Application of photoaffinity labeling with [3H] all trans‐ and 9‐cis‐retinoic acids for characterization of cellular retinoic acid–binding proteins I and II

Cellular retinoic acid–binding proteins (CRABPs) are carrier proteins thought to play a crucial role in the transport and metabolism of all‐trans‐retinoic acid (atRA) and its derivatives within the cell. This report describes a novel photoaffinity‐based binding assay involving competition between potential ligands of CRABP and [3H]atRA or [3H]‐9‐cis‐RA for binding to the atRA‐binding sites of CRABP I and II. Photoaffinity labeling of purified CRABPs with [3H]atRA was light‐ and concentration‐dependent, saturable, and protected by several retinoids in a concentration‐dependent manner, indicating that binding occurred in the CRABP atRA‐binding site. Structure–function relationship studies demonstrated that oxidative changes to the atRA β‐ionone ring did not affect ligand potency. However, derivatives lacking a terminal carboxyl group and some cis isomers did not bind to CRABPs. These studies also identified two novel ligands for CRABPs: 5,6‐epoxy‐RA and retinoyl‐β‐D‐glucuronide (RAG). The labeling of both CRABPs with 9‐cis‐RA occurred with much lower affinity.
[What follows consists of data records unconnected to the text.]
(** * The webhook → amoCRM field mapping, embedded and verified

    A shallow embedding of [mapping.js] (the path resolver
    [getValueByPath], the mapping applier [applyMapping] and the two
    entity mappings [leadMapping] and [contactMapping]) and of the two
    variants of the server (the functions [createOrUpdateContactInAmoCRM]
    and [createLeadInAmoCRM], the handlers of [/webhook] and of
    [/test/amocrm/lead]), followed by the properties the specification
    states about them and by further properties of the code.

    JavaScript values are an inductive type; what belongs to the
    JavaScript engine rather than to this repository (prototype objects,
    coercions of non-primitive values, [Math.floor], [Date], ...) is kept
    in a record [Engine] over which every definition is parametric. *)

From Stdlib Require Import ZArith NArith List String Ascii Floats.
From stdpp Require Import base option list strings gmap.

Set Warnings "-register-all".
Local Open Scope N_scope.

(** ** Strings

    A JavaScript string is a sequence of UTF-16 code units.  [utf16]
    turns a literal of this file (UTF-8 bytes) into that sequence, so
    that the literals of the source, many of them Russian, can be
    written as they are. *)

Abbreviation jsstring := (list N).

Fixpoint utf16_of_bytes (bs : list N) : jsstring :=
  match bs with
  | [] => []
  | b :: rest =>
    if b <? 128 then b :: utf16_of_bytes rest
    else if b <? 224 then
      match rest with
      | b2 :: r => ((b mod 32) * 64 + b2 mod 64) :: utf16_of_bytes r
      | [] => [65533]
      end
    else if b <? 240 then
      match rest with
      | b2 :: b3 :: r =>
        ((b mod 16) * 4096 + (b2 mod 64) * 64 + b3 mod 64) :: utf16_of_bytes r
      | _ => [65533]
      end
    else
      match rest with
      | b2 :: b3 :: b4 :: r =>
        let cp := (b mod 8) * 262144 + (b2 mod 64) * 4096
                  + (b3 mod 64) * 64 + b4 mod 64 - 65536 in
        (55296 + cp / 1024) :: (56320 + cp mod 1024) :: utf16_of_bytes r
      | _ => [65533]
      end
  end.

Definition utf16 (s : string) : jsstring :=
  utf16_of_bytes (map N_of_ascii (list_ascii_of_string s)).

(** Code units the source tests for. *)
Definition is_digit (c : N) : bool := (48 <=? c) && (c <=? 57).

(** [WhiteSpace] and [LineTerminator] of ECMAScript, what [trim] and
    [parseInt] strip. *)
Definition is_js_space (c : N) : bool :=
  existsb (N.eqb c)
    [9; 10; 11; 12; 13; 32; 160; 5760; 8232; 8233; 8239; 8287; 12288; 65279]
  || ((8192 <=? c) && (c <=? 8202)).

Fixpoint drop_while {A} (p : A → bool) (l : list A) : list A :=
  match l with
  | x :: l' => if p x then drop_while p l' else l
  | [] => []
  end.

Fixpoint take_while {A} (p : A → bool) (l : list A) : list A :=
  match l with
  | x :: l' => if p x then x :: take_while p l' else []
  | [] => []
  end.

Fixpoint starts_with (p s : jsstring) : bool :=
  match p, s with
  | [], _ => true
  | c :: p', d :: s' => (c =? d) && starts_with p' s'
  | _ :: _, [] => false
  end.

(** [String.prototype.includes]. *)
Fixpoint includes (s p : jsstring) : bool :=
  starts_with p s || match s with [] => false | _ :: s' => includes s' p end.

(** [String.prototype.trim]. *)
Definition trim (s : jsstring) : jsstring :=
  rev (drop_while is_js_space (rev (drop_while is_js_space s))).

(** [s.split('.')]: the segments between the dots; never empty. *)
Fixpoint split_dot (s : jsstring) : list jsstring :=
  match s with
  | [] => [[]]
  | c :: s' =>
    if c =? 46 then [] :: split_dot s'
    else match split_dot s' with
         | seg :: segs => (c :: seg) :: segs
         | [] => [[c]]
         end
  end.

(** ** Values *)

(** The values the code handles: what [JSON.parse] builds, [undefined],
    and [JNative] for the objects of the engine itself (built-in
    functions and prototype objects), which only the engine can look
    into.  An object is the list of its own properties, looked up by
    key. *)
Inductive JValue :=
  | JUndefined
  | JNull
  | JBool (b : bool)
  | JNum (x : float)
  | JStr (s : jsstring)
  | JArr (elems : list JValue)
  | JObj (props : list (jsstring * JValue))
  | JNative (id : N).

(** What is thrown and caught: an [Error] object, one of the engine's
    (a [TypeError], whose message is the engine's own) or one the
    servers make with [new Error(...)].  The handlers read its
    [message]. *)
Record exn := Error { message : jsstring }.

Inductive result (A : Type) :=
  | Ok (a : A)
  | Throw (e : exn).
Arguments Ok {A} a.
Arguments Throw {A} e.

#[export] Instance result_ret : MRet result := λ A a, Ok a.
#[export] Instance result_bind : MBind result := λ A B f m,
  match m with Ok a => f a | Throw e => Throw e end.
#[export] Instance result_fmap : FMap result := λ A B f m,
  match m with Ok a => Ok (f a) | Throw e => Throw e end.

(** ** Numbers *)

(** The double nearest to an integer. *)
Definition float_of_Z (z : Z) : float :=
  SF2Prim (binary_normalize prec emax z 0 false).

Definition float_of_nat (n : nat) : float := float_of_Z (Z.of_nat n).

(** [ToBoolean]. *)
Definition truthy (v : JValue) : bool :=
  match v with
  | JUndefined | JNull => false
  | JBool b => b
  | JNum x => negb (is_zero x || is_nan x)
  | JStr s => negb (bool_decide (s = []))
  | JArr _ | JObj _ | JNative _ => true
  end.

Definition nullish (v : JValue) : bool :=
  match v with JUndefined | JNull => true | _ => false end.

(** ** The engine

    What the code asks of the JavaScript engine and this repository does
    not define.  Every definition below takes the engine as a parameter;
    nothing is assumed of it unless a theorem says so. *)

Inductive proto :=
  ObjectProto | ArrayProto | StringProto | NumberProto | BooleanProto.

(** The method calls of the source, with their arguments:
    [substring(from, to)], [trim()], [replace(/\D/g, '')] and
    [startsWith(prefix)]. *)
Inductive call :=
  | Call_substring (from to : nat)
  | Call_trim
  | Call_replace_non_digits
  | Call_startsWith (prefix : jsstring).

Record Engine := {
  (** a property that is not an own property, found along the prototype
      chain; [JUndefined] when no prototype has it *)
  inherited : proto → jsstring → JValue;
  (** the [TypeError] of the read [v[k]] when [v] is [null] or
      [undefined], and of the call [v.k(...)] when [v.k] is not a
      function; its message is for the engine to choose *)
  type_error : JValue → jsstring → exn;
  (** property read and call of one of the engine's own objects *)
  native_get : N → jsstring → result JValue;
  native_call : N → JValue → call → result JValue;
  (** [ToString] and [ToNumber] where they are more than a table lookup:
      numbers to text, text to numbers, and objects through
      [ToPrimitive] *)
  ToString_slow : JValue → result jsstring;
  ToNumber_slow : JValue → result float;
  Math_floor : float → float;
  remainder : float → float → float;
  (** [new Date(v).getTime()] *)
  Date_getTime : JValue → result float;
  (** [new URL(s).hostname]; [None] when [new URL(s)] throws *)
  URL_hostname : jsstring → option jsstring;
  JSON_stringify : JValue → result jsstring;
}.

(** ** Property access *)

Definition decimal (ds : list N) : N :=
  fold_left (λ acc d, acc * 10 + (d - 48)) ds 0.

(** A canonical array index: ["0"], or digits without a leading zero. *)
Definition array_index (k : jsstring) : option N :=
  match k with
  | [] => None
  | c :: ds =>
    if forallb is_digit k && implb (c =? 48) (bool_decide (ds = []))
    then Some (decimal k) else None
  end.

Fixpoint assoc (k : jsstring) (props : list (jsstring * JValue)) : option JValue :=
  match props with
  | [] => None
  | (k', v) :: props' => if bool_decide (k' = k) then Some v else assoc k props'
  end.

Definition at_index {A} (l : list A) (i : N) : option A :=
  if i <? N.of_nat (length l) then nth_error l (N.to_nat i) else None.

(** The members of a JSON container: the keys of an object, the
    elements of an array. *)
Definition member (v : JValue) (k : jsstring) : option JValue :=
  match v with
  | JObj props => assoc k props
  | JArr elems => i ← array_index k; at_index elems i
  | _ => None
  end.

Definition length_key : jsstring := Eval vm_compute in utf16 "length".

(** The own properties of a value: the members of a container, the
    [length] of an array or a string, and the code units of a string. *)
Definition own_prop (v : JValue) (k : jsstring) : option JValue :=
  match v with
  | JObj _ => member v k
  | JArr elems =>
    if bool_decide (k = length_key) then Some (JNum (float_of_nat (length elems)))
    else member v k
  | JStr s =>
    if bool_decide (k = length_key) then Some (JNum (float_of_nat (length s)))
    else i ← array_index k; c ← at_index s i; Some (JStr [c])
  | _ => None
  end.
Experimental evidence excluded nonspecific binding of RAG to CRABPs and UDP‐glucuronosyltransferases, the enzymes responsible for RAG synthesis. These results established that RAG is an effective ligand of CRABPs. Therefore, photoaffinity labeling with [3H]atRA can be used to identify new ligands for CRABP and retinoid nuclear receptors and also provide information concerning the identity of amino acid(s) localized in the atRA‐binding site of these proteins.